Question

Given a standard normal distribution, find the value of h such that:i- P(Z < h) = 0.4840ii- P(Z > h) = 0.3707iii- P(h < Z < - 1.4) = 0.0428

Answer 1

Given a standard normal distribution, let's solve for the following:

• (i) P(Z < h) = 0.4840

To find the value of h here, apply the standardized Normal deviate using the NORMSINV table.

We have:

NORMSINV(0.4840) = -0.04

Hence, the value of h is -0.04

P(Z < 0.04) = 0.4840

• ii). P(Z > h) = 0.3707

We have:

P(Z < h ) = 1 - 0.3707

P(Z < h) = 0.6293

Now, apply the NORMSINV function:

NORMSINV(0.6293) = 0.33

The value of h here is 0.33

P(Z < 0.33) = 0.6293

• iii).
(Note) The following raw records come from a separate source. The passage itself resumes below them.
Lemma o_inside_commit c s port hd label p d w : opened c s p label -> str_upper (h_method hd) = h_method hd ->
  truthy (d_secret d) = negb (String.eqb (header c "X-Strix-Cred") "") -> fresh w ->
  okt ends (inside_commit c s port hd label p d) w.
Proof.
  intros [[[Hm Hsni Hcr Hse Hcx] Hat] [Hpin Hfam] Hs [rest Hlabel]] Hup Hsec Hw. unfold inside_commit. apply ok_bind.
  eapply ok_weaken; [eapply (o_still ids a Hne (fun e => e = 0) (fun w => let '(r, e) := (fun r => (r, r_epoch r)) (w_run w) in (set_run r w, e)) unseen None None None); [|exact Hw]|].
  { intros w1 Hi. split; [by apply still_like|]. cbn. pose proof (ri_epoch _ (ac_run _ _ Hi)) as E. by rewrite (ac_live _ _ Hi) in E. }
  intros [y|y] w1 (Hw1 & Hy & E); [|done]. cbn in Hy. subst y. cbv zeta. destruct (_ || _); [by apply fresh_deny|].
  apply (o_calm_ok ids a Hne unseen None None None); [done|apply t_run_id|]. intros run w2 Hw2.
  set (ia := intent_of c s run 0 hd _ _). rewrite Hat. apply ok_bind, ok_catch, ok_bind. eapply ok_weaken.
  { apply o_commit; [..|exact Hw2]; [done|exact Hat|done|]. intros seq. apply (intent_clean ia seq _ eq_refl Hcr). by exists p. }
  intros [gi|e] w3; [|intros [Hw3 ->]; cbn; by apply fresh_deny]. intros (seq & -> & Hw3). set (A := dset _ _ _) in *. cbn [ok].
  set (t := Tunnel _ _ _ _ _ _ _ _ _). apply (o_recheck t A seq); [|exact Hw3].
  split; cbn [t t_client t_state t_head t_label t_pin t_secret t_epoch t_intents t_digest]; try done.
  - by rewrite lookup_insert_eq.
  - by exists rest.
  - change (fld "method" A) with (VStr (str_upper (h_method hd))). by rewrite Hup.
  - change (fld "pin_family" A) with (opt_val (fun p => VStr (pin_family p)) (cs_pin s)).
    change (fld "pin_ip" A) with (opt_val (fun p => VStr (pin_ip p)) (cs_pin s)).
    change (fld "pin_port" A) with (opt_val (fun p => VInt (pin_port p)) (cs_pin s)). by rewrite Hpin.
  - change (fld "credential_ref" A) with (VStr (or_none (or_none (header c "X-Strix-Cred")))). f_equal.
    unfold or_none. destruct (String.eqb_spec (header c "X-Strix-Cred") "") as [|Hn]; [done|]. by rewrite (proj2 (String.eqb_neq _ _) Hn).
Qed.
Lemma o_request c s port label p hd w : opened c s p label -> str_upper (h_method hd) = h_method hd -> fresh w ->
  okt ends (inside_request c s port label p hd) w.
Proof.
  intros Ho Hup Hw. pose proof (op_client _ _ _ _ Ho) as [Hc Hat]. unfold inside_request. cbv zeta.
  destruct (negb (bool_decide _)); [by apply fresh_deny|]. rewrite Hat.
  apply ok_bind. eapply ok_weaken; [by apply o_try|]. intros [[d|e]|e] w1 (Hw1 & E & Hd); [|by apply fresh_deny|done].
  specialize (Hd d eq_refl). destruct (d_allow d) eqn:Ea; cbn [negb]; [|by apply fresh_deny].
  apply (o_calm ids a Hne unseen None None None); [done| | |by intros e w2 Hw2; apply fresh_over].
  - destruct (answers_secret c _ d Hc Hd Ea eq_refl) as [[E2|[x E2]] _]; unfold add_secret_of; rewrite E2; [done|].
    destruct (negb _); [done|apply t_add_secret].
  - intros _ w2 Hw2. apply o_inside_commit; [done|done| |done]. by eapply answers_secret.
Qed.
Lemma fresh_blocked e w : fresh w -> decision_of e = "BLOCKED_BY_POLICY" -> aid_of e = "" -> dget "pin" e = None ->
  okt ends (audit_write e;;; Ret tt) w.
Proof.
  intros Hw Hd Hi Hp. eapply keeping_ends; [|eapply o_seq; [apply (o_blocked ids a Hne unseen None None None); [done..|by rewrite Hp]|intros _ w1; apply o_stay]].
  by intros o ->.
Qed.
Lemma o_head c s port label p w : opened c s p label -> fresh w ->
  okt ends (hd <-- of_res (read_head (cl_chunks c));;
            match hd with None => audit_write (malformed_record label c s);;; Ret tt | Some hd => inside_request c s port label p hd end) w.
Proof.
  intros Ho Hw. destruct (read_head (cl_chunks c)) as [[hd|]|e] eqn:Eh; [|by apply fresh_blocked|by apply fresh_over].
  apply o_request; [done| |done]. pose proof (op_client _ _ _ _ Ho) as [Hc _]. by apply (pc_method _ Hc).
Qed.
Lemma o_inside c s port p w : orderly_client c -> cl_attempt c = a -> cs_pin s = Some p -> mem_str (pin_family p) ["ipv4"; "ipv6"] = true ->
  fresh w -> okt ends (inside c s port p) w.
Proof.
  intros Hc Hat Hp Hf Hw. unfold inside. cbv zeta. destruct (cl_sni c) as [sni|] eqn:Es.
  - destruct (bool_decide (canonical_host sni = Some (cs_canonical s))) eqn:Eb; cbn [negb]; [|by apply fresh_deny].
    apply bool_decide_eq_true in Eb. rewrite (pc_sni _ Hc _ Es) in Eb. injection Eb as Esn.
    apply o_head; [|done]. split; [done|done| |by eexists]. rewrite Es. by intros ? [= <-].
  - apply o_head; [|done]. split; [done|done| |by eexists]. by rewrite Es.
Qed.

(** ** The connection *)

Lemma over_calm {B} (q : thread B) w : always still q -> over w -> okt ends q w.
Proof.
  intros Hq (x & p & Hw). eapply ok_weaken; [by apply (o_always ids a Hne settled x p None)|]. intros r w1 Hw1. by exists x, p.
Qed.
Lemma over_blocked e w : decision_of e = "BLOCKED_BY_POLICY" -> aid_of e = "" -> dget "pin" e = None -> over w ->
  okt ends (audit_write e;;; Ret tt) w.
Proof.
  intros Hd Hi Hp (x & p & Hw). eapply keeping_ends; [|eapply o_seq; [apply (o_blocked ids a Hne settled x p None); [done..|by rewrite Hp]|intros _ w1; apply o_stay]].
  done.
Qed.
Lemma fresh_raise {B} e w : fresh w -> okt ends (Throw (A := B) e) w.
Proof. apply fresh_over. Qed.
Ltac calm := apply (o_calm ids a Hne unseen None None None); [assumption| | |by intros ? ? ?; apply fresh_over].
Lemma o_connect_tls c s port p w : orderly_client c -> cl_attempt c = a -> cs_pin s = Some p -> mem_str (pin_family p) ["ipv4"; "ipv6"] = true ->
  fresh w -> okt ends (connect_tls c s port p) w.
Proof.
  intros Hc Hat Hp Hf Hw. unfold connect_tls. cbv zeta. destruct (cl_leaf c) as [u|e].
  2: { destruct (String.eqb _ _); [by apply fresh_refuse|by apply fresh_raise]. }
  calm; [apply always_of_res|]. intros _ w1 Hw1. destruct (cl_load_chain c); [|by apply fresh_refuse].
  calm; [apply t_conn|]. intros _ w2 Hw2. calm; [apply always_of_res|]. intros _ w3 Hw3. destruct (cl_handshake c) as [v|e].
  - calm; [apply t_conn|]. intros [] w4 Hw4; cbn [negb]; [by apply o_inside|by apply fresh_over].
  - destruct (os_error e); [by apply fresh_blocked|by apply fresh_raise].
Qed.
Lemma o_flow c s host port w : orderly_client c -> cl_attempt c = a -> fresh w -> okt ends (connect_flow c s host port) w.
Proof.
  intros Hc Hat Hw. unfold connect_flow. cbv zeta. apply ok_bind. eapply ok_weaken; [by apply o_try|].
  intros [[d|e]|e] w1 (Hw1 & E & Hd); [|by apply fresh_refuse|done]. specialize (Hd d eq_refl).
  destruct (d_allow d) eqn:Ea; cbn [negb]; [|by apply fresh_refuse].
  destruct (d_pin d) as [p|] eqn:Ep, (canonical_host host) as [canon|]; [|by apply fresh_raise..].
  apply o_connect_tls; [done|done|done| |done]. by eapply answers_family.
Qed.
(** An early denial leaves the attempt unseen and the connection open. *)
Definition reached (r : res bool) (w : world) : Prop := match r with Ok false => fresh w | _ => over w end.
Lemma fresh_open reason url method src code who w : fresh w ->
  okt reached (deny_plain reason url method src code who;;; Ret false) w.
Proof.
  intros Hw. apply (o_seq ids a unseen None None None); [by apply o_deny_plain|]. intros _ w1 Hw1. exact Hw1.
Qed.
Lemma o_do_CONNECT c w : orderly_client c -> cl_attempt c = a -> fresh w -> okt reached (do_CONNECT c) w.
Proof.
  intros Hc Hat Hw. unfold do_CONNECT. destruct (rpartition _ _) as [[host sep] p]. destruct (_ || _); [by apply fresh_open|].
  apply (o_calm ids a Hne unseen None None None); [done|apply always_of_res| |by intros e w2 Hw2; apply fresh_over].
  intros port w1 Hw1. apply (o_calm_ok ids a Hne unseen None None None); [done|apply t_reg|].
  intros [] w2 Hw2; cbn [negb]; [|by apply fresh_open].
  apply (o_calm_ok ids a Hne unseen None None None); [done|apply t_new_conn|]. intros obj w3 Hw3. cbv zeta.
  apply ok_bind. apply (ok_weaken _ _ _ _ ends); [|by intros [] w4 Hw4]. apply ok_finally. eapply ok_weaken.
  - apply (ok_catch _ _ _ _ ends). apply (ok_weaken _ _ _ _ ends).
    + calm; [apply t_reg|]. intros [] w4 Hw4; cbn [negb]; [by apply o_flow|by apply fresh_blocked].
    + intros [y|e] w4 Hw4; [exact Hw4|by apply over_blocked].
  - intros r w4 Hw4. eapply ok_weaken; [apply over_calm; [apply t_close|exact Hw4]|]. by intros [] w5.
Qed.
Lemma o_dispatch cmds w : (forall c, Connect c ∈ cmds -> orderly_client c /\ cl_attempt c = a) -> fresh w -> okt ends (dispatch cmds) w.
Proof.
  revert w. induction cmds as [|[c|m q s] cmds IH]; intros w Hc Hw; cbn [dispatch]; [by apply fresh_over| |].
  - destruct (Hc c) as [H1 H2]; [by left|]. apply ok_bind. eapply ok_weaken; [by apply o_do_CONNECT|].
    intros [[]|e] w1 Hw1; [exact Hw1| |exact Hw1]. apply IH; [|exact Hw1]. intros d Hin. apply Hc. by right.
  - apply (o_seq ids a unseen None None None); [unfold do_other; destruct (String.eqb _ _); by apply o_deny_plain|].
    intros _ w1 Hw1. apply IH; [|done]. intros c Hin. apply Hc. by right.
Qed.
Lemma o_handle cmds w : (forall c, Connect c ∈ cmds -> orderly_client c /\ cl_attempt c = a) -> fresh w -> okt ends (handle cmds) w.
Proof.
  intros Hc Hw. unfold handle. calm; [apply t_reg|]. intros [] w1 Hw1; cbn [negb]; [|by apply fresh_over].
  apply ok_finally. eapply ok_weaken; [by apply o_dispatch|]. intros r w2 Hw2.
  eapply ok_weaken; [apply over_calm; [apply t_end|exact Hw2]|]. by intros [] w3.
Qed.
End Flow.
(** The cancellation up to the drain of the permits. *)
Definition cancelled_run (now : Z) (w : world) : run := (cancel now (w_run w)).1.
Lemma exec_terminate e w : able w -> g_conns (w_reg w) = [] ->
  let t := (cancel (ke_now e) (w_run w)).2 in
  exists w' started, exec (terminate_all e (Some record_linearization)) w = (w', Ok ([], [])) /\ able w' /\
    written w' = (written w ++ [requested_record t; linearized_record t])%list /\ w_run w' = (cancel (ke_now e) (w_run w)).1 /\
    exists d n, g_last (w_reg w') = Some (CancelResult t d n true started).
Proof.
  intros Ha Hc t. unfold terminate_all. rewrite exec_bind, exec_on_run. cbv beta iota. fold t.
  rewrite exec_bind, exec_registry. cbv beta iota. assert (forall r, (kill (w_reg (set_run r w))).2 = []) as -> by (intros r; exact Hc).
  cbv zeta. change (listed e []) with (@nil nat).
  set (w1 := set_reg _ _). assert (able w1) as H1 by (same_able Ha). cbn [for_each].
  rewrite exec_bind. cbn [exec]. cbv beta iota. rewrite exec_bind. cbn [for_each exec]. cbv beta iota. rewrite exec_bind.
  assert (exists w2 b, exec (stop_listener e) w1 = (w2, Ok b) /\ able w2 /\ written w2 = written w /\ w_run w2 = w_run w1) as (w2 & b & -> & H2 & E2 & R2).
  { unfold stop_listener. destruct (ke_stop e) as [r|]; cbn; [|by exists w1, true]. eexists _, _. split; [reflexivity|].
    assert (written (emit EvStopListener w1) = written w) as Et by (unfold written; cbn; by rewrite omap_app, app_nil_r).
    split; [by apply (able_same w1)|by split]. }
  cbv beta iota. rewrite exec_bind, exec_catch, exec_bind. unfold record_linearization. rewrite exec_bind.
  destruct (exec_write (requested_record t) w2 H2) as (w3 & x3 & -> & [H3 E3 R3 _]). cbv beta iota. rewrite exec_bind.
  destruct (exec_write (linearized_record t) w3 H3) as (w4 & x4 & -> & [H4 E4 R4 _]). cbn [exec]. cbv beta iota. cbn [exec]. cbv beta iota.
  rewrite exec_bind. unfold drain at 1. cbn [exec]. cbv beta iota. rewrite exec_bind. unfold run_inflight_count. rewrite exec_on_run. cbv beta iota.
  cbn [fst snd]. rewrite exec_bind. unfold on_reg_. rewrite exec_registry. cbv beta iota. cbn [fst snd].
  set (w5 := set_reg _ _). rewrite exec_bind. cbn [for_each exec]. cbv beta iota. cbn [exec List.filter map].
  exists w5, b. split; [reflexivity|]. split; [same_able H4|]. split; [|split].
  - change (written w4 = (written w ++ [requested_record t; linearized_record t])%list). by rewrite E4, E3, E2, <- app_assoc.
  - change (w_run w4 = (cancel (ke_now e) (w_run w)).1). by rewrite R4, R3, R2.
  - by do 2 eexists.
Qed.
(** * Chunked-upload session manager of [server.js]

    A shallow embedding of the [/upload-chunk] and [/combine-chunks]
    handlers, of the expiry timer and the hourly sweep, and of the helpers
    [removeDirectory] and [combineChunks], over an explicit model of the
    Node runtime objects they touch: the file system, the [uploadTracker]
    map, the session objects with their write stream, the timer table and
    the requests whose body is still being received. *)

From Stdlib Require Import ZArith NArith Ascii String List Lia.
From stdpp Require Import base option list gmap strings pretty.

Local Open Scope string_scope.
Local Open Scope list_scope.

(** ** JavaScript values *)

(** A JavaScript number as [parseInt] produces it: an integer or [NaN]
    ([None]).  Integers are taken exactly, which is what the code
    computes up to [MAX_SAFE_INTEGER]; statements that depend on the
    value of a number assume that bound. *)
Abbreviation jsnum := (option Z).

Definition NaN : jsnum := None.

(** [Number.MAX_SAFE_INTEGER]: up to it the integers are JavaScript
    numbers, each different from the next. *)
Definition MAX_SAFE_INTEGER : Z := 2 ^ 53 - 1.


(** [a === b] on numbers: [NaN] is different from everything. *)
Definition strict_eq (a b : jsnum) : bool :=
  match a, b with
  | Some x, Some y => bool_decide (x = y)
  | _, _ => false
  end.

(** [a < b] and [a >= b] on numbers: any comparison with [NaN] is false. *)
Definition js_lt (a b : jsnum) : bool :=
  match a, b with
  | Some x, Some y => bool_decide (x < y)%Z
  | _, _ => false
  end.

Definition js_ge (a b : jsnum) : bool :=
  match a, b with
  | Some x, Some y => bool_decide (y ≤ x)%Z
  | _, _ => false
  end.

(** [h || d] for a header that may be missing ([undefined]) or empty: both
    are falsy. *)
Definition or_default (h : option string) (d : string) : string :=
  match h with
  | Some (String a s) => String a s
  | _ => d
  end.

(** [!s] for a string. *)
Definition is_empty (s : string) : bool :=
  match s with
  | EmptyString => true
  | _ => false
  end.

(** The white space that [parseInt] skips.  A string is the sequence of
    the code units of a header value, which Node decodes as Latin-1: of
    the code units below 256 the white space and line terminators of
    JavaScript are tab to carriage return (9 to 13), the space (32) and
    the no-break space (160). *)
Definition is_ws (a : ascii) : bool :=
  let n := nat_of_ascii a in
  (n =? 32)%nat || ((9 <=? n)%nat && (n <=? 13)%nat) || (n =? 160)%nat.

Fixpoint skip_ws (s : string) : string :=
  match s with
  | String a s' => if is_ws a then skip_ws s' else s
  | EmptyString => EmptyString
  end.

Definition digit_of (a : ascii) : option Z :=
  let n := nat_of_ascii a in
  if ((48 <=? n)%nat && (n <=? 57)%nat)%bool
  then Some (Z.of_nat n - 48)%Z else None.

(** The longest prefix of decimal digits, read left to right; [acc] is
    [None] until a digit has been seen. *)
Fixpoint digits (s : string) (acc : option Z) : option Z :=
  match s with
  | String a s' =>
      match digit_of a with
      | Some d => digits s' (Some (10 * default 0%Z acc + d)%Z)
      | None => acc
      end
  | EmptyString => acc
  end.

(** [parseInt(s, 10)]. *)
Definition parseInt (s : string) : jsnum :=
  match skip_ws s with
  | String "-" s' => Z.opp <$> digits s' None
  | String "+" s' => digits s' None
  | s' => digits s' None
  end.

(** ** The file system

    Directories and files by path, without symbolic links, permissions
    or limits on lengths and space: a call fails only for the reasons
    given with it. *)

(** A path is the list of its components below the root. *)
Abbreviation path := (list string).

(** [path.join(d, n)] for a name [n] that is one component of a path:
    not empty, without [/], and neither [.] nor [..] (for other names
    [path.join] splits and normalizes).  The names that the server
    itself supplies are of that kind; of the names that come with a
    request (the file name, the upload identifier) the statements assume
    it, with [is_component]. *)
Definition path_join (d : path) (n : string) : path := d ++ [n].

Fixpoint no_slash (s : string) : bool :=
  match s with
  | EmptyString => true
  | String a s' => negb (Ascii.eqb a "/") && no_slash s'
  end.

(** A name that is one component of a path. *)
Definition plain_name (s : string) : Prop :=
  no_slash s = true ∧ s ≠ "" ∧ s ≠ "." ∧ s ≠ "..".

(** The file system calls of Node refuse a path with a null byte. *)
Fixpoint no_nul (s : string) : bool :=
  match s with
  | EmptyString => true
  | String a s' => negb (Ascii.eqb a "000") && no_nul s'
  end.

(** A name that [path.join] appends as it is and that the file system
    accepts. *)
Definition is_component (s : string) : Prop :=
  plain_name s ∧ no_nul s = true.

Global Instance plain_name_dec (s : string) : Decision (plain_name s).
Proof. unfold plain_name. apply _. Defined.

Global Instance is_component_dec (s : string) : Decision (is_component s).
Proof. unfold is_component. apply _. Defined.

Abbreviation bytes := (list Byte.byte).

Inductive entry :=
  | File (data : bytes)
  | Directory.

Global Instance byte_eq_dec : EqDecision Byte.byte := Byte.byte_eq_dec.

Global Instance entry_eq_dec : EqDecision entry.
Proof. solve_decision. Defined.

Abbreviation filesystem := (gmap path entry).

Definition parent (p : path) : path := removelast p.

Definition existsSync (p : path) (fs : filesystem) : bool :=
  bool_decide (is_Some (fs !! p)).

(** The names directly below [p] that exist. *)
Definition child_name (p k : path) : option string :=
  match k with
  | [] => None
  | _ => if decide (parent k = p) then last k else None
  end.

Definition children (p : path) (fs : filesystem) : list string :=
  omap (child_name p) (elements (dom fs)).

(** Every entry other than the root lies in a directory. *)
Definition fs_closed (fs : filesystem) : Prop :=
  map_Forall (λ k _, k = [] ∨ fs !! parent k = Some Directory) fs.

Global Instance fs_closed_dec (fs : filesystem) : Decision (fs_closed fs).
Proof. unfold fs_closed. apply _. Defined.

Definition fs_wf (fs : filesystem) : Prop :=
  fs !! [] = Some Directory ∧ fs_closed fs.

(** [fs'] is [fs] with some directories added. *)
Definition adds_dirs (fs fs' : filesystem) : Prop :=
  ∀ k, fs' !! k = fs !! k ∨ (fs !! k = None ∧ fs' !! k = Some Directory).

(** The file system without [p] and what lies below it. *)
Definition outside (p : path) (fs : filesystem) : filesystem :=
  filter (λ kv, ¬ p `prefix_of` kv.1) fs.

(** [fs.mkdirSync(p, { recursive: true })]: walks down from the root and
    creates what is missing; [None] is the exception thrown when a
    component on the way is a file. *)
Fixpoint mkdir_from (pre : path) (rest : list string) (fs : filesystem)
  : option filesystem :=
  match fs !! pre with
  | Some (File _) => None
  | cur =>
      let fs' := match cur with None => <[pre := Directory]> fs | _ => fs end in
      match rest with
      | [] => Some fs'
      | n :: rest' => mkdir_from (pre ++ [n]) rest' fs'
      end
  end.

Definition mkdirSync (p : path) (fs : filesystem) : option filesystem :=
  mkdir_from [] p fs.

(** [if (!fs.existsSync(d)) fs.mkdirSync(d, { recursive: true })]. *)
Definition ensureDir (d : path) (fs : filesystem) : option filesystem :=
  if existsSync d fs then Some fs else mkdirSync d fs.

(** Opening a path with flags ['w']: creates the file or truncates it;
    [None] when the open fails (the path is a directory, or it has no
    parent directory). *)
Definition openW (p : path) (fs : filesystem) : option filesystem :=
  match fs !! p with
  | Some Directory => None
  | Some (File _) => Some (<[p := File []]> fs)
  | None =>
      match p with
      | [] => None
      | _ =>
          match fs !! parent p with
          | Some Directory => Some (<[p := File []]> fs)
          | _ => None
          end
      end
  end.

(** Writing [b] at offset [pos] of a file: a gap left by a truncation is
    filled with zero bytes. *)
Definition pwrite (data : bytes) (pos : nat) (b : bytes) : bytes :=
  take pos data ++ replicate (pos - length data) Byte.x00 ++ b
    ++ drop (pos + length b) data.

Definition writeAt (p : path) (pos : nat) (b : bytes) (fs : filesystem)
  : filesystem :=
  match fs !! p with
  | Some (File d) => <[p := File (pwrite d pos b)]> fs
  | _ => fs
  end.

Definition readFile (p : path) (fs : filesystem) : option bytes :=
  match fs !! p with
  | Some (File d) => Some d
  | _ => None
  end.

(** *** Synchronous calls that may throw

    A computation on the file system returns the file system as it is when
    the computation ends, and [None] for the value when it threw. *)
Definition FsM (A : Type) : Type := filesystem → option A * filesystem.

Definition fs_ret {A} (a : A) : FsM A := λ fs, (Some a, fs).

Definition fs_throw {A} : FsM A := λ fs, (None, fs).

Definition fs_bind {A B} (m : FsM A) (k : A → FsM B) : FsM B :=
  λ fs, match m fs with
        | (Some a, fs') => k a fs'
        | (None, fs') => (None, fs')
        end.

Notation "'let!' x := m 'in' k" := (fs_bind m (λ x, k))
  (at level 10, x name, m at level 100, k at level 200, only parsing).
Notation "'do!' m 'in' k" := (fs_bind m (λ _, k))
  (at level 10, m at level 100, k at level 200, only parsing).

Fixpoint forEachM {A} (f : A → FsM unit) (l : list A) : FsM unit :=
  match l with
  | [] => fs_ret tt
  | x :: l' => do! f x in forEachM f l'
  end.

Definition existsSyncM (p : path) : FsM bool :=
  λ fs, (Some (existsSync p fs), fs).

Definition readdirSync (p : path) : FsM (list string) :=
  λ fs, match fs !! p with
        | Some Directory => (Some (children p fs), fs)
        | _ => (None, fs)
        end.

Definition lstat_isDirectory (p : path) : FsM bool :=
  λ fs, match fs !! p with
        | Some Directory => (Some true, fs)
        | Some (File _) => (Some false, fs)
        | None => (None, fs)
        end.

Definition unlinkSync (p : path) : FsM unit :=
  λ fs, match fs !! p with
        | Some (File _) => (Some tt, delete p fs)
        | _ => (None, fs)
        end.

Definition rmdirSync (p : path) : FsM unit :=
  λ fs, match fs !! p with
        | Some Directory =>
            match children p fs with
            | [] => (Some tt, delete p fs)
            | _ => (None, fs)
            end
        | _ => (None, fs)
        end.

(** [removeDirectory(dirPath)].  The recursion descends one directory
    level per call; [fuel] bounds the depth. *)
Fixpoint removeDirectory_rec (fuel : nat) (dirPath : path) : FsM unit :=
  match fuel with
  | O => fs_throw
  | S fuel' =>
      let! ex := existsSyncM dirPath in
      if (ex : bool) then
        let! files := readdirSync dirPath in
        do! forEachM (λ file,
              let curPath := path_join dirPath file in
              let! isdir := lstat_isDirectory curPath in
              if (isdir : bool) then removeDirectory_rec fuel' curPath
              else unlinkSync curPath) files in
        rmdirSync dirPath
      else fs_ret tt
  end.

(** The longest path of the file system. *)
Definition fs_depth (fs : filesystem) : nat :=
  max_list (length <$> elements (dom fs)).

Definition removeDirectory (dirPath : path) : FsM unit :=
  λ fs, removeDirectory_rec (S (fs_depth fs)) dirPath fs.

(** ** Runtime objects *)

Definition HIGH_WATER_MARK : N := 2 * 1024 * 1024.

Definition UPLOAD_TIMEOUT : Z := 24 * 60 * 60 * 1000.

(** An [fs.WriteStream]: the path it was opened on, the offset of its next
    write, the bytes handed to it and not yet flushed ([writableLength]),
    whether a ['drain'] event is owed, the requests waiting for that event
    in the order they subscribed, whether [end()] was called, the option
    [autoClose] it was created with, and whether its file descriptor was
    closed. *)
Record wstream := {
  ws_path : path;
  ws_pos : nat;
  ws_length : N;
  ws_needDrain : bool;
  ws_onDrain : list nat;
  ws_ended : bool;
  ws_autoClose : bool;
  ws_closed : bool;
}.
P(h < Z < - 1.4) = 0.0428

Here, we have:

P(h < Z < - 1.4) = P(Z < -1.4) - P(Z < h) = 0.0428

Use the NORMSDIST function to find P(Z < -1.4):

NORMSDIST(-1.4) = 0.0808

Thus, we have:

P(Z < -1.4) - P(Z < h) = 0.0808 - P(Z < h) = 0.0428

P(Z < h) = 0.0808 - 0.0428

P(Z < h) = 0.038

Apply the NORMSINV function to find h:

NORMSINV(0.038) = -1.78

Thus, we have:

P(-1.78 < Z < -1.4) = 0.0428

h = -1.78

ANSWER:

i). -0.04

ii). 0.03

iii). -1.78